Either way, it doesn't really matter to me. I have options I never dreamed about 10 years ago and I see only endless opportunities ahead for individual designers and builders and, sooner than later, everyone. We are entering another techno-revolution and we, as a society, are going to lose jobs because of it but there will probably also be a lot of jobs created by it that we can't even imagine from our viewpoint in time. But one thing is for sure, it is going to be very good for us as empowered individuals. It's going to be mighty hard for some govt goober to tell me what I can or cannot have when I just printed it out for myself.

“... Much of what you need is just waiting for you to place your order.”

No it isn’t.

Garth Tater has not the first idea of what he is talking about.

No one in gun manufacturing, nor in gun repair, speaks about “10x stronger than steel.” Lots of materials are “stronger” but cannot be fashioned into a gun that will fire more than one shot or have much chance of not injuring the shooter. I realize I’m on very thin ice here, but I suspect the market is not very big for guns that aren’t durable, safe, and reliable - no matter how cheap they are.

Nothing but steel - properly alloyed, carburized, and/or tempered - has to date demonstrated the requisite properties of toughness, hardness, and resistance to high-temperature erosion required in a firearm.

And the requisite levels of these properties cannot be bestowed on an accreted mass while it’s being built up. The part must be shaped first, then heat-treated and/or surface hardened.

And no firearm can be assembled from parts by the uninformed and unskilled: safety, reliability, and durability cannot be attained unless everything is properly fitted, which cannot be done in advance by any automated process. The difference in dimensions, between “won’t work” and “explodes on firing” is too small. No cutesy software-controlled workaround will do the job.

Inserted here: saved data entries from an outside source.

(* ===== verification/LinkedList.v ===== *)
(** * The linked list: data_structs/linked_list.h and linked_list.c

    Nodes live in a typed store; a [Node **] parameter is the head that comes
    in and the head that goes out.  The loops over a list have as fuel the
    number of live nodes, which every list without a cycle fits in. *)

From S2P Require Import Prelude Machine Heap.

Record Node : Type := mkNode { data : Z; next : Z }.

Definition set_next (q : Z) (n : Node) : Node := mkNode (data n) q.

(** [while (temp->next != NULL) temp = temp->next;] *)
Fixpoint last_node (fuel : nat) (temp : Z) : M (store Node) Z :=
  match fuel with
  | O => fail OutOfFuel
  | S fuel =>
      n ← load temp;
      if next n =? NULL then mret temp else last_node fuel (next n)
  end.

(** [while (temp != NULL && temp->data != data) ...]: [prev] and [temp]. *)
Fixpoint find_node (fuel : nat) (prev temp d : Z) : M (store Node) (Z * Z) :=
  match fuel with
  | O => fail OutOfFuel
  | S fuel =>
      if temp =? NULL then mret (prev, temp) else
      n ← load temp;
      if data n =? d then mret (prev, temp) else find_node fuel temp (next n) d
  end.

Definition list_fuel : M (store Node) nat := gets (fun h => S (size (cells h))).

Definition Node_remove (head d : Z) : M (store Node) Z :=
  if head =? NULL then mret head else
  t ← load head;
  if data t =? d then
    free head ;;
    mret (next t)
  else
    fuel ← list_fuel;
    '(prev, temp) ← find_node fuel NULL head d;
    if temp =? NULL then mret head else
    t ← load temp;
    p ← load prev;
    assign prev (set_next (next t) p) ;;
    free temp ;;
    mret head.

Section LinkedList.
Context {W : Type} `{Machine W}.

Definition Node_create (d : Z) : drv W (store Node) Z :=
  newNode ← alloc (mkNode NULL NULL);
  if newNode =? NULL then fail (ExitProgram 1) else
  on_statics (assign newNode (mkNode d NULL)) ;;
  mret newNode.

Definition Node_append (head d : Z) : drv W (store Node) Z :=
  newNode ← Node_create d;
  if head =? NULL then mret newNode else
  on_statics (
    fuel ← list_fuel;
    temp ← last_node fuel head;
    t ← load temp;
    assign temp (set_next newNode t)) ;;
  mret head.

Fixpoint print_nodes (print : Z -> io W unit) (fuel : nat) (temp : Z)
  : drv W (store Node) unit :=
  match fuel with
  | O => fail OutOfFuel
  | S fuel =>
      if temp =? NULL then mret tt else
      n ← on_statics (load temp);
      on_io (print (data n)) ;;
      print_nodes print fuel (next n)
  end.

Definition List_print (head : Z) (print : Z -> io W unit)
  : drv W (store Node) unit :=
  fuel ← on_statics list_fuel;
  print_nodes print fuel head.
End LinkedList.

(** ** Chains of nodes

    [lseg m p ns q]: from [p] the nodes [ns], each its address and its data,
    lead to [q].  A list is a chain to [NULL]. *)
Fixpoint lseg (m : gmap Z Node) (p : Z) (ns : list (Z * Z)) (q : Z) : Prop :=
  match ns with
  | [] => p = q
  | (a, d) :: ns => p = a /\ a <> NULL /\
      exists r, m !! a = Some (mkNode d r) /\ lseg m r ns q
  end.
Abbreviation linked m p ns := (lseg m p ns NULL).

(** The list with its first [d] taken out. *)
Fixpoint remove_first (d : Z) (ns : list (Z * Z)) : list (Z * Z) :=
  match ns with
  | [] => []
  | n :: ns => if n.2 =? d then ns else n :: remove_first d ns
  end.

Lemma lseg_app m p ns1 ns2 q :
  lseg m p (ns1 ++ ns2) q <-> exists r, lseg m p ns1 r /\ lseg m r ns2 q.
Proof.
  revert p. induction ns1 as [|[a d] ns1 IH]; intros p; cbn.
  - split; [eauto|by intros (r & -> & ?)].
  - split.
    + intros (-> & Ha & r & E & (q' & ? & ?)%IH). eauto 8.
    + intros (q' & (-> & Ha & r & E & ?) & ?). split; [done|split; [done|]].
      exists r. split; [done|]. apply IH. eauto.
Qed.

Lemma lseg_frame m m' p ns q :
  lseg m p ns q -> (forall a, a ∈ ns.*1 -> m' !! a = m !! a) -> lseg m' p ns q.
Proof.
  revert p. induction ns as [|[a d] ns IH]; intros p; cbn; [done|].
  intros (-> & Ha & r & E & Hs) Hf. split; [done|split; [done|]]. exists r.
  split; [rewrite Hf; [done|left]|]. apply IH; [done|]. intros. apply Hf. by right.
Qed.

Lemma lseg_live m p ns q a :
  lseg m p ns q -> a ∈ ns.*1 -> is_Some (m !! a) /\ a <> NULL.
Proof.
  revert p. induction ns as [|[b d] ns IH]; intros p; cbn.
  - intros _ Ha. by apply not_elem_of_nil in Ha.
  - intros (-> & Hb & r & E & Hs) [->|Ha]%elem_of_cons; [rewrite E; eauto|eauto].
Qed.

(** A list is determined by its head. *)
Lemma linked_det m p ns1 ns2 : linked m p ns1 -> linked m p ns2 -> ns1 = ns2.
Proof.
  revert p ns2. induction ns1 as [|[a d] ns1 IH]; intros p [|[a2 d2] ns2]; cbn.
  - done.
  - by intros -> (-> & ? & _).
  - by intros (-> & ? & _) ->.
  - intros (-> & _ & r & E & Hs) (<- & _ & r2 & E2 & Hs2).
    rewrite E in E2. injection E2 as <- <-. f_equal. eauto.
Qed.
(* ===== verification/SpritesUi.v ===== *)
(** * The images of the menus and the cursor: assets/sprites/

    The XPM arrays the interface is drawn from, string by string. *)

From S2P Require Import Prelude.

#[local] Open Scope string_scope.
Definition glyph_M : list string := [
"                                            ";
"                                            ";
"                                            ";
"                                            ";
"                                            ";
"                                            ";
"                                            ";
"                                            ";
"                                            ";
"                                            ";
"                                            ";
"                                            ";
"                                            ";
"                                            ";
"                                            ";
"                                            ";
"                                            ";
"                                            ";
"   ......                             ..... ";
"   ......                             ......";
"   .....                              ......";
"   ......                            ...... ";
"   .....                              ......";
"   ........ ..                  .. ........ ";
"   ............                 ........... ";
"   ...........                  ............";
"   ............                 ............";
"   ...........                  ........... ";
"   ...........                  ............";
"   ..................     ................. ";
"   .................      ................. ";
"   .................      ..................";
"   ..................     ................. ";
"   .................      ..................";
"   .................      ..................";
"   ........................................ ";
"   .........................................";
"   ........................................ ";
"   ........................................ ";
"   .........................................";
"   ............. .. ........ .. ............";
"   ...........      ......      ........... ";
"   ............     ......      ............";
"   ...........      ......      ........... ";
"   ...........      ......      ........... ";
"   ............     ......      ............";
"   ...........          ..      ............";
"   ............                 ........... ";
"   ...........                  ............";
"   ............                 ........... ";
"   ...........                  ........... ";
"   ............                 ............";
"   ...........                  ............";
"   ...........                  ........... ";
"   ............                 ............";
"   ...........                  ........... ";
"   ...........                  ........... ";
"   ............                 ............";
"   ...........                  ............";
"   ............                 ........... ";
"   ...........                  ............";
"   ...........                  ........... ";
"   ............                 ........... ";
"   ...........                  ............";
"                                            ";
"                                            ";
"                                            ";
"                                            ";
"                                            ";
"                                            ";
"                                            ";
"                                            ";
"                                            ";
"                                            ";
"                                            ";
"                                            ";
"                                            ";
"                                            ";
"                                            ";
"                                            ";
"                                            ";
"                                            ";
"                                            "
].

Springs cannot be built up by any 3D-print method. And no firearm can be made without them. The design details are irrelevant.

“... When computers were first invented, everyone was talking about computers translating languages. Turns out it was a tougher nut to crack ...”

The reasons for lack of success in translating are not lack of computing power, nor lack of software innovation. No language translates precisely one-to-one, into another. Go ask the most junior employee of an international technical publishing firm.

Just because advances in digital computing have occasionally advanced farther, at quicker rates, than this or that wild forecast, there is no reason to assume all aspects of life will advance indefinitely, everywhere, at ever-steepening rates, without limit. Believing such is immature: unworthy of people who presume to style themselves “conservative.”

Making complete firearms by 3D printing will continue to present extraordinary challenges, in part because gun owners are iron-spined traditionalists of the most die-hard sort. No civilian buyer will be inclined to purchase an arm that doesn’t fire traditional cartridges, no matter how inexpensive such a gun might be. Bear in mind that the first metallic cartridge introduced is still in routine production: 22 rimfire short. It first appeared in 1857.

I disagree. I believe it will continue until the Lord returns. And I believe the rate of discovery is increasing exponentially. It is not immature thinking. It is mature thinking. History demonstrates it.

To put it bluntly, regarding any and all possible discoveries, it is not “if”. It is “when”. But the Lord will cut it off.

Everything changes. And the rate of change is rapidly increasing. I remember in high school (I graduated in 1972), we would be arguing about some possible government control change and people would say, “People will never accept that!” I always responded, “I think what you mean is that THIS GENERATION will never accept that.”

And look where we are now. ;)

Closed-loop control would help the quality issue somewhat. Alot of the problem I see with the hobbyist/consumer units is related to using cheap frames and motion components. Unfortunately, that’s also what puts them in the hobbyist price bracket. In general, I don’t think the extrusion process will ever turn out finished quality mechanincal parts without considerable post-machining.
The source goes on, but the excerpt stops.